How can the business invest in the right technology without overstepping its budget? According to Mandla Mbonambi, founding CEO of Africonology, technology purchasing decisions need to be influenced by strategy, market value and long-term sustainability. They also need to be transparent and relevant.
“The technology the business chooses to invest in from the outset has to support its strategy in delivering services and enabling them to remain competitive,” he says. “Today, the organisation is under enormous pressure to retain its market worth, much less increase it, and any technology investment needs to be weighed against these budgetary imperatives.”
For the business that’s already halfway across the tightrope with an economy on its back and complex market conditions scampering along the wire, the added complexities of budget versus employee are difficult to manage. The business must invest in the productivity and happiness of its employees without risking long-term business success.
“Technology purchasing decisions are influenced by a variety of factors,” explains Mbonambi. “On one hand, new product development and new solutions that are being developed need to be prioritised. On the other hand, the way in which the business plans to increase its efficiency in delivering these products and services is equally important.”
Providing the employees with the right technology extends far beyond just quick access to an operating system. It ties directly into the organisation’s need to service clients and deliver products seamlessly. Without the right tools, clients won’t have the kind of experience that will elevate the business above the clutter.
“It is extremely challenging to keep everyone happy,” says Mbonambi. “Organisations have to remain in control of their technology decisions while ensuring their employees are happy and their tools are relevant. It is one of the biggest elephants in the room.”
What’s the best way to deal with an elephant? Training. Change management workshops and training can play a significant role in rallying employees to the organisation’s cause. Providing them with information and being transparent about the direction the business is taking can make a huge difference in how employees approach their technology and their future.

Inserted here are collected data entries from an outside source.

Lemma app_sep_inj (sep : N) a a' b b' :
  sep ∉ a → sep ∉ a' → a ++ sep :: b = a' ++ sep :: b' → a = a' ∧ b = b'.
Proof.
  revert a'. induction a as [|c a IH]; intros [|d a']; simpl; intros Ha Ha' Heq.
  - by injection Heq as <-.
  - injection Heq as <- _. exfalso. apply Ha'. by left.
  - injection Heq as -> _. exfalso. apply Ha. by left.
  - injection Heq as -> Heq.
    destruct (IH a') as [-> ->]; [..|done|done].
    + intros ?. apply Ha. by right.
    + intros ?. apply Ha'. by right.
Qed.
End staging.

(** X22.  The path under which a file part is staged is [uploads/] followed
    by a name that determines the time stamp, the random number and the
    original name: two parts are staged under the same path only when all
    three agree. *)
Theorem staging_path_determines_its_parts menv1 menv2 part1 part2 :
  staging_path menv1 part1 = staging_path menv2 part2 →
  date_now menv1 = date_now menv2 ∧
  random_1E9 menv1 = random_1E9 menv2 ∧
  part_originalname part1 = part_originalname part2.
Proof.
  unfold staging_path, filename. cbv zeta. intros H%(inj (app destination)).
  change «"-"» with [DASH] in H. rewrite <-!app_assoc in H. simpl in H.
  apply app_sep_inj in H as [Hnow H]; [|apply decimal_no_dash..].
  apply app_sep_inj in H as [Hrandom H]; [|apply decimal_no_dash..].
  by apply decimal_inj in Hnow, Hrandom.
Qed.

Lemma staging_path_determines_its_parts_witness :
  staging_path clock notes_part = staging_path clock notes_part ∧
  date_now clock = date_now clock ∧
  random_1E9 clock = random_1E9 clock ∧
  part_originalname notes_part = part_originalname notes_part.
Proof.
  apply and_then; [reflexivity|]. apply staging_path_determines_its_parts.
Defined.

(** The name under which [notes.pdf] is staged. *)
Example staging_path_of_notes :
  staging_path clock notes_part = «"uploads/1700000000000-42-notes.pdf"».
Proof. by vm_compute. Qed.

(** * More on the routes and the handlers *)



(** X24.  Summaries and quizzes are generated anew on every request: two
    requests for the same document send its prompt to the generation backend
    twice, whatever the backend answers, and leave the collection as it
    was. *)
Theorem artifacts_are_generated_anew mode env id w file :
  query_failure env = None →
  findById w id = Some file →
  prompts (handler mode env id (handler mode env id w).1).1 =
    prompts w ++ [buildPrompt mode file; buildPrompt mode file] ∧
  files (handler mode env id (handler mode env id w).1).1 = files w.
Proof.
  intros Hq Hf.
  assert (∀ w0, files w0 = files w →
            prompts (handler mode env id w0).1 = prompts w0 ++ [buildPrompt mode file] ∧
            files (handler mode env id w0).1 = files w) as Hone.
  { intros w0 Hfiles.
    assert (findById w0 id = Some file) as Hf0 by (by unfold findById; rewrite Hfiles).
    destruct mode; unfold handler; [rewrite getSummary_run | rewrite getQuiz_run];
      rewrite Hq, Hf0; cbv zeta; repeat case_match; done. }
  destruct (Hone w eq_refl) as [Hp1 Hf1].
  destruct (Hone _ Hf1) as [Hp2 Hf2].
  split; [|done]. by rewrite Hp2, Hp1, <-app_assoc.
Qed.
(** One entry of the listing scraped from the UIS website: a dict with the
    keys [name], [theme], [latest_update] and [href]. *)
Record dataset_info : Type := DatasetInfo {
  name : string;
  theme : string;
  latest_update : string;
  href : string
}.

#[global] Instance dataset_info_eq_dec : EqDecision dataset_info.
Proof. solve_decision. Defined.

(** A line of [country_data]; [metadata_columns] are the columns beyond the
    six that [get_country_data] keeps by default. *)
Record country_row : Type := CountryRow {
  country_id : string;
  country_name : string;
  indicator_id : string;
  indicator_label : string;
  year : Z;
  value : string;
  metadata_columns : list (string * string)
}.

(** A line of [region_concordance]. *)
Record concordance_row : Type := ConcordanceRow {
  region_id : string;
  rc_country_id : string;
  rc_country_name : string
}.

(** The attributes of a [UISData] that the methods below read; a table the
    archive does not have is [None]. *)
Record tables : Type := Tables {
  country_data : list country_row;
  region_concordance : option (list concordance_row);
  readme : option string
}.

(** A [UISData] object: its tables and the identity it got when it was
    built. *)
Record UISData : Type := MkUISData {
  object_id : nat;
  data_tables : tables
}.

(** How a call passes [refresh]; [lru_cache] keys on the call as written. *)
Inductive refresh_arg : Type :=
| Omitted
| Positional (b : bool)
| Keyword (b : bool).

#[global] Instance refresh_arg_eq_dec : EqDecision refresh_arg.
Proof. solve_decision. Defined.

Definition refresh_of (a : refresh_arg) : bool :=
  match a with
  | Omitted => false
  | Positional b | Keyword b => b
  end.

(** Network traffic, in the order it happens. *)
Inductive request : Type :=
| GetLinks
| GetZipfile (url : string).

#[global] Instance request_eq_dec : EqDecision request.
Proof. solve_decision. Defined.

(** The two memos, the traffic so far, the next object identity and what
    was printed. *)
Record state : Type := State {
  info_cache : list (refresh_arg * list dataset_info);
  data_cache : list (string * refresh_arg * UISData);
  network : list request;
  next_id : nat;
  stdout : list string
}.

Definition set_info_cache (c : list (refresh_arg * list dataset_info)) (st : state) : state :=
  State c (data_cache st) (network st) (next_id st) (stdout st).
Definition set_data_cache (c : list (string * refresh_arg * UISData)) (st : state) : state :=
  State (info_cache st) c (network st) (next_id st) (stdout st).

(** A computation that reads and changes the state and may raise; what it
    changed before raising stays changed. *)
Definition M (A : Type) : Type := state → result A * state.

#[global] Instance M_ret : MRet M := fun A a st => (Ok a, st).
#[global] Instance M_bind : MBind M := fun A B k m st =>
  match m st with
  | (Ok a, st') => k a st'
  | (Raise e, st') => (Raise e, st')
  end.

Definition raise {A} (e : exn) : M A := fun st => (Raise e, st).

(** The wrapper [lru_cache] puts around a function: a stored key is answered
    from the memo and the function does not run. *)
Definition lru_cache {K V} `{EqDecision K}
    (cache : state → list (K * V)) (set_cache : list (K * V) → state → state)
    (key : K) (user_function : M V) : M V := fun st =>
  match dict_get key (cache st) with
  | Some v => (Ok v, set_cache (Lru.touch key v (cache st)) st)
  | None =>
      match user_function st with
      | (Ok v, st') => (Ok v, set_cache (Lru.put key v (cache st')) st')
      | (Raise e, st') => (Raise e, st')
      end
  end.

Definition CACHING : bool := true.

Section World.

(** [UISInfoScraper.get_links()] and [get_zipfile(href)] followed by
    [UISData(folder)] are not among the sources; the website is a
    parameter: what it answers to the request made after [n] earlier
    ones. *)
Variable get_links : nat → result (list dataset_info).
Variable get_zipfile : nat → string → result tables.

Definition scrape : M (list dataset_info) := fun st =>
  (get_links (length (network st)),
   State (info_cache st) (data_cache st) (network st ++ [GetLinks])
         (next_id st) (stdout st)).

Definition download (url : string) : M UISData := fun st =>
  let st' := State (info_cache st) (data_cache st) (network st ++ [GetZipfile url])
                   (next_id st) (stdout st) in
  match get_zipfile (length (network st)) url with
  | Ok t => (Ok (MkUISData (next_id st) t),
             State (info_cache st') (data_cache st') (network st')
                   (S (next_id st')) (stdout st'))
  | Raise e => (Raise e, st')
  end.

Definition fetch_info_body (refresh : bool) : M (list dataset_info) :=
  (if refresh || negb CACHING
   then fun st => (Ok (), set_info_cache [] st)
   else mret ()) ≫= fun _ => scrape.

Definition fetch_info (refresh : refresh_arg) : M (list dataset_info) :=
  lru_cache info_cache set_info_cache refresh (fetch_info_body (refresh_of refresh)).

Definition not_found_message (dataset_name : string) (datasets : list dataset_info) : string :=
  "Dataset not found: " ++ dataset_name
    ++ ". " ++ String "010" "Please select from the following datasets: "
    ++ join ", " (name <$> datasets).

Fixpoint find_dataset (dataset_name : string) (datasets : list dataset_info)
    : option dataset_info :=
  match datasets with
  | [] => None
  | dataset :: rest =>
      if decide (dataset_name = name dataset) then Some dataset
      else find_dataset dataset_name rest
  end.

Definition fetch_dataset_info (dataset_name : string) (refresh : bool) : M dataset_info :=
  datasets ← fetch_info (Positional refresh);
  match find_dataset dataset_name datasets with
  | Some dataset => mret dataset
  | None => raise (ValueError (not_found_message dataset_name datasets))
  end.

Definition fetch_data_body (url : string) (refresh : bool) : M UISData :=
  (if refresh || negb CACHING
   then fun st => (Ok (), set_data_cache [] st)
   else mret ()) ≫= fun _ => download url.

Definition fetch_data (url : string) (refresh : refresh_arg) : M UISData :=
  lru_cache data_cache set_data_cache (url, refresh) (fetch_data_body url (refresh_of refresh)).

(** The attributes of a [UIS] object. *)
Record UIS : Type := MkUIS {
  _dataset_info : dataset_info;
  _data : UISData
}.

Definition UIS_init (dataset_name : string) : M UIS :=
  info ← fetch_dataset_info dataset_name false;
  data ← fetch_data (href info) Omitted;
  mret (MkUIS info data).

(** [refresh] assigns to the attributes of [self] one after the other, so
    the object is threaded through like the state. *)
Definition refresh (self : UIS) (st : state) : result () * UIS * state :=
  match fetch_dataset_info (name (_dataset_info self)) true st with
  | (Raise e, st1) => (Raise e, self, st1)
  | (Ok info, st1) =>
      let self1 := MkUIS info (_data self) in
      match fetch_data (href (_dataset_info self1)) (Keyword true) st1 with
      | (Raise e, st2) => (Raise e, self1, st2)
      | (Ok data, st2) =>
          (Ok (), MkUIS (_dataset_info self1) data,
           State (info_cache st2) (data_cache st2) (network st2) (next_id st2)
                 (stdout st2 ++ ["Data refreshed."]))
      end
  end.

End World.

Definition default_columns (r : country_row) : country_row :=
  CountryRow (country_id r) (country_name r) (indicator_id r) (indicator_label r)
             (year r) (value r) [].

Definition get_country_data (self : UIS) (include_metadata : bool)
    (region : option string) : result (list country_row) :=
  let df := country_data (data_tables (_data self)) in
  let df := if negb include_metadata then default_columns <$> df else df in
  match region with
  | None => Ok df
  | Some region =>
      match region_concordance (data_tables (_data self)) with
      | None => Raise (ValueError "Regional data is not available for this dataset.")
      | Some concordance =>
          if decide (region ∈ remove_dups (region_id <$> concordance)) then
            let countries_in_region :=
              rc_country_id <$> filter (fun c => region_id c = region) concordance in
            Ok (filter (fun r => country_id r ∈ countries_in_region) df)
          else Raise (ValueError ("Region ID not found: " ++ region))
      end
  end.

Definition get_regions (self : UIS) : result (list concordance_row) :=
  match region_concordance (data_tables (_data self)) with
  | None => Raise (ValueError "Information about regions is not available for this dataset.")
  | Some concordance => Ok concordance
  end.

End Uis.

(** ** [src/src/unesco_reader/api.py]: the wrapper of the UIS API *)

Module Api.

Definition API_URL : string := "https://api.uis.unesco.org".

(** [str | list[str]] *)
Inductive str_or_list : Type :=
| Str (s : string)
| StrList (l : list string).

(** The value of a query parameter. *)
Inductive param : Type :=
| PList (l : list string)
| PInt (n : Z)
| PStr (s : string).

“Transparent and honest communication from the organisation to the employees is crucial,” concludes Mbonambi. “If employees understand why a technology decision has been made and why they are valuable assets, then they will be open to working with the company and supporting its investment decisions.”

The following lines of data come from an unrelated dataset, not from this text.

(** The scan commutes with moving every position of the scan state. *)
Lemma scanStep_shift (d : Z) (st : Scan) (o : op) :
  scanStep (shiftScan d st) o = shiftScan d (scanStep st o).
Proof.
  destruct st as [s e off ann df].
  destruct o as [n|n|r i rm im ido idl|r i|k f t|m b idx];
    unfold shiftScan; simpl; try done;
    destruct s; destruct (0 <? ann); simpl;
    f_equal; try done; try lia; f_equal; lia.
Qed.

Lemma scan_shift (d : Z) (ops : list op) :
  forall st,
    fold_left scanStep ops (shiftScan d st)
    = shiftScan d (fold_left scanStep ops st).
Proof.
  induction ops as [|o ops IH]; intros st; simpl; [done|].
  by rewrite scanStep_shift, IH.
Qed.

Lemma scan_from_offset (n : Z) (ops : list op) :
  fold_left scanStep ops (mkScan None None n 0 0)
  = shiftScan n (fold_left scanStep ops (mkScan None None 0 0 0)).
Proof.
  rewrite <- scan_shift. f_equal. unfold shiftScan. simpl. f_equal. lia.
Qed.

Lemma activeRange_of_shifted (d : Z) (st : Scan) :
  mkActiveRange (sc_start (shiftScan d st)) (sc_end (shiftScan d st))
                (sc_diff (shiftScan d st))
  = shiftActiveRange d (mkActiveRange (sc_start st) (sc_end st) (sc_diff st)).
Proof. reflexivity. Qed.

Lemma scan_leading_retain (n : Z) (rest : list op) :
  fold_left scanStep (Retain n :: rest) (mkScan None None 0 0 0)
  = shiftScan n (fold_left scanStep rest (mkScan None None 0 0 0)).
Proof.
  simpl. replace (0 + n) with n by lia. apply scan_from_offset.
Qed.

Lemma growLeadingRetain_scan (diff : Z) (ops ops' : list op) :
  growLeadingRetain diff ops = Ok ops' ->
  fold_left scanStep ops' (mkScan None None 0 0 0)
  = shiftScan diff (fold_left scanStep ops (mkScan None None 0 0 0)).
Proof.
  unfold growLeadingRetain. intros H.
  destruct (Z.eqb_spec diff 0) as [->|Hd].
  { injection H as <-. by rewrite shiftScan_zero. }
  assert ((if diff <? 0 then Throw NegativeRetainLength
           else Ok (Retain diff :: ops)) = Ok ops' ->
          fold_left scanStep ops' (mkScan None None 0 0 0)
          = shiftScan diff (fold_left scanStep ops (mkScan None None 0 0 0)))
    as Hdefault.
  { intros Hl. destruct (diff <? 0); [discriminate|]. injection Hl as <-.
    apply scan_leading_retain. }
  destruct ops as [|[n|n|r i rm im ido idl|r i|k f t|m b idx] rest];
    try (by apply Hdefault).
  rewrite (scan_leading_retain n), shiftScan_shiftScan.
  destruct (n + diff <? 0); [discriminate|].
  destruct (Z.eqb_spec (n + diff) 0) as [H0|H0]; injection H as <-.
  - replace (diff + n) with 0 by lia. by rewrite shiftScan_zero.
  - rewrite scan_leading_retain. f_equal. lia.
Qed.
(** Values as they come out of [yaml.safe_load] and [response.json()]. A
    dictionary keeps its items in insertion order; lookup takes the first
    item with the key. *)
#[warnings="-register-all"]
Inductive pyval : Type :=
| PNone
| PBool (b : bool)
| PInt (z : Z)
| PStr (s : string)
| PList (l : list pyval)
| PDict (d : list (string * pyval)).

Definition dict : Type := list (string * pyval).

(** The exception classes that occur; all of them derive from [Exception],
    so every [except Exception] clause catches every one of them. *)
Inductive exn : Type :=
| TypeError (msg : string)
| AttributeError (msg : string)
| KeyError (msg : string)
| Timeout
| ConnectionError
| RetryError
| HTTPError (status : Z)
| JSONDecodeError
| OtherError (msg : string).

(** [str(e)] *)
Definition str_exn (e : exn) : string :=
  match e with
  | TypeError m | AttributeError m | KeyError m | OtherError m => m
  | Timeout => "timed out"
  | ConnectionError => "connection error"
  | RetryError => "too many retries"
  | HTTPError _ => "http error"
  | JSONDecodeError => "invalid json"
  end.

Inductive result (A : Type) : Type :=
| Ok (a : A)
| Raise (e : exn).
Arguments Ok {A} a.
Arguments Raise {A} e.

Definition rbind {A B} (r : result A) (k : A -> result B) : result B :=
  match r with
  | Ok a => k a
  | Raise e => Raise e
  end.

Definition is_ok {A} (r : result A) : bool :=
  match r with Ok _ => true | Raise _ => false end.

(** [bool(l)] for a list or a dictionary: whether it has an item. *)
Definition nonempty {A} (l : list A) : bool :=
  match l with [] => false | _ => true end.

(** [bool(v)] *)
Definition truthy (v : pyval) : bool :=
  match v with
  | PNone => false
  | PBool b => b
  | PInt z => negb (z =? 0)%Z
  | PStr s => negb (String.eqb s "")
  | PList l => nonempty l
  | PDict d => nonempty d
  end.

(** [d.get(key, default)] on a dictionary. *)
Fixpoint dict_get (d : dict) (key : string) (default : pyval) : pyval :=
  match d with
  | [] => default
  | (k, v) :: d' => if String.eqb k key then v else dict_get d' key default
  end.

(** [v.get(key, default)] on an arbitrary value: only dictionaries have the
    method. *)
Definition py_get (v : pyval) (key : string) (default : pyval) : result pyval :=
  match v with
  | PDict d => Ok (dict_get d key default)
  | _ => Raise (AttributeError "object has no attribute 'get'")
  end.

(** [v == 'literal'] for a string literal. *)
Definition is_str (v : pyval) (s : string) : bool :=
  match v with PStr s' => String.eqb s' s | _ => false end.
Lemma process_urls_collection_facts (urls : list str) s s' evs :
  process_urls ext urls s = (s', evs, Ok tt) ->
  exists docs chunks ids,
    EvSplit splitter_config docs (Ok chunks) ∈ evs
    /\ EvUuid4 <$> ids `sublist_of` evs
    /\ length ids = length chunks
    /\ collection s' = zip ids chunks
    /\ length (collection s') = length chunks.
Proof.
  intros (r0 & Hing & Hr)%process_urls_runs.
  assert (Hin : forall ev, ev ∈ step_trace evs -> ev ∈ evs)
    by (intros ev Hev; by apply elem_of_step_trace in Hev as [? _]).
  assert (Hsub : step_trace evs `sublist_of` evs).
  { clear. unfold step_trace. induction evs as [|ev evs IH]; [done|]. simpl.
    destruct (negb (is_quiet ev)); [by apply sublist_skip | by apply sublist_cons]. }
  inversion Hing as [e0 Hv Htr|e0 Hv Htr|e0 Hv Htr|e0 Hv Htr|e0 Hv Htr|Hv Htr
                     |docs e0 Hv Hd Htr|docs chunks ids e0 Hv Hd Hl Htr
                     |docs chunks ids Hv Hd Hl Htr]; subst;
    try (by destruct Hr as (? & ? & _)).
  exists docs, chunks, ids. split; [|split; [|split; [done|split; [done|]]]].
  - apply Hin. rewrite <- Htr. rewrite !elem_of_cons. auto 20.
  - etrans; [|exact Hsub]. rewrite <- Htr.
    do 10 apply sublist_cons. by apply sublist_inserts_r.
  - rewrite length_zip. lia.
Qed.

(** A run that completes replaces the collection: whatever it held, it
    now holds the chunks the splitter returned, each under the UUID drawn
    for it, and nothing else. *)
Theorem process_urls_replaces_the_collection (urls : list str) s s' evs :
  process_urls ext urls s = (s', evs, Ok tt) ->
  exists docs chunks ids,
    EvSplit splitter_config docs (Ok chunks) ∈ evs
    /\ EvUuid4 <$> ids `sublist_of` evs
    /\ length ids = length chunks
    /\ collection s' = zip ids chunks
    /\ length (collection s') = length chunks.
Proof. apply process_urls_collection_facts. Qed.

End ServiceAcrossIngestion.

Lemma process_urls_keeps_the_service_witness :
  let run := process_urls (stub one_page_each (Ok ∅))
               [py "https://example.com"] fresh_state in
  never_forgets (self fresh_state) (self run.1.1)
  /\ _initialized (self run.1.1) = true.
Proof.
  assert (Hr : (process_urls (stub one_page_each (Ok ∅))
                  [py "https://example.com"] fresh_state).2 = Ok tt)
    by (vm_compute; reflexivity).
  destruct (process_urls (stub one_page_each (Ok ∅))
              [py "https://example.com"] fresh_state) as [[s' evs] r] eqn:Hrun.
  simpl in *.
  destruct (process_urls_keeps_the_service _ _ _ _ _ _ Hrun) as (Hnf & _ & Hok).
  split; [exact Hnf | exact (proj1 (Hok Hr))].
Defined.

Lemma process_urls_rejected_list_witness :
  exists evs,
    process_urls (stub one_page_each (Ok ∅)) [py "example.com"] used_state
    = (used_state, evs,
       Raise (Exn URLProcessingError
                (py "URL processing failed: " ++
                 py "Error validating URL 'example.com': Invalid URL: example.com")))
    /\ yielded evs = []
    /\ step_trace evs
       = [EvValidateUrls [py "example.com"]
            (Raise (Exn ValidationError
               (py "Error validating URL 'example.com': Invalid URL: example.com")))].
Proof.
  apply (process_urls_rejected_list (stub one_page_each (Ok ∅))
           [py "example.com"]
           (Exn ValidationError
              (py "Error validating URL 'example.com': Invalid URL: example.com"))).
  vm_compute. reflexivity.
Defined.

In addition to qualifying the why of the technology investment, these training sessions are essential in providing the how. Insight into how new tools work, what technology changes mean, the impact that new systems will have on legacy operations, and how to get the most from the outdated while budget waits for the new, will revolutionise how employees engage. While there is no miracle cure for the balance between budget and technology, there are ways of smoothing over the rougher parts of the journey.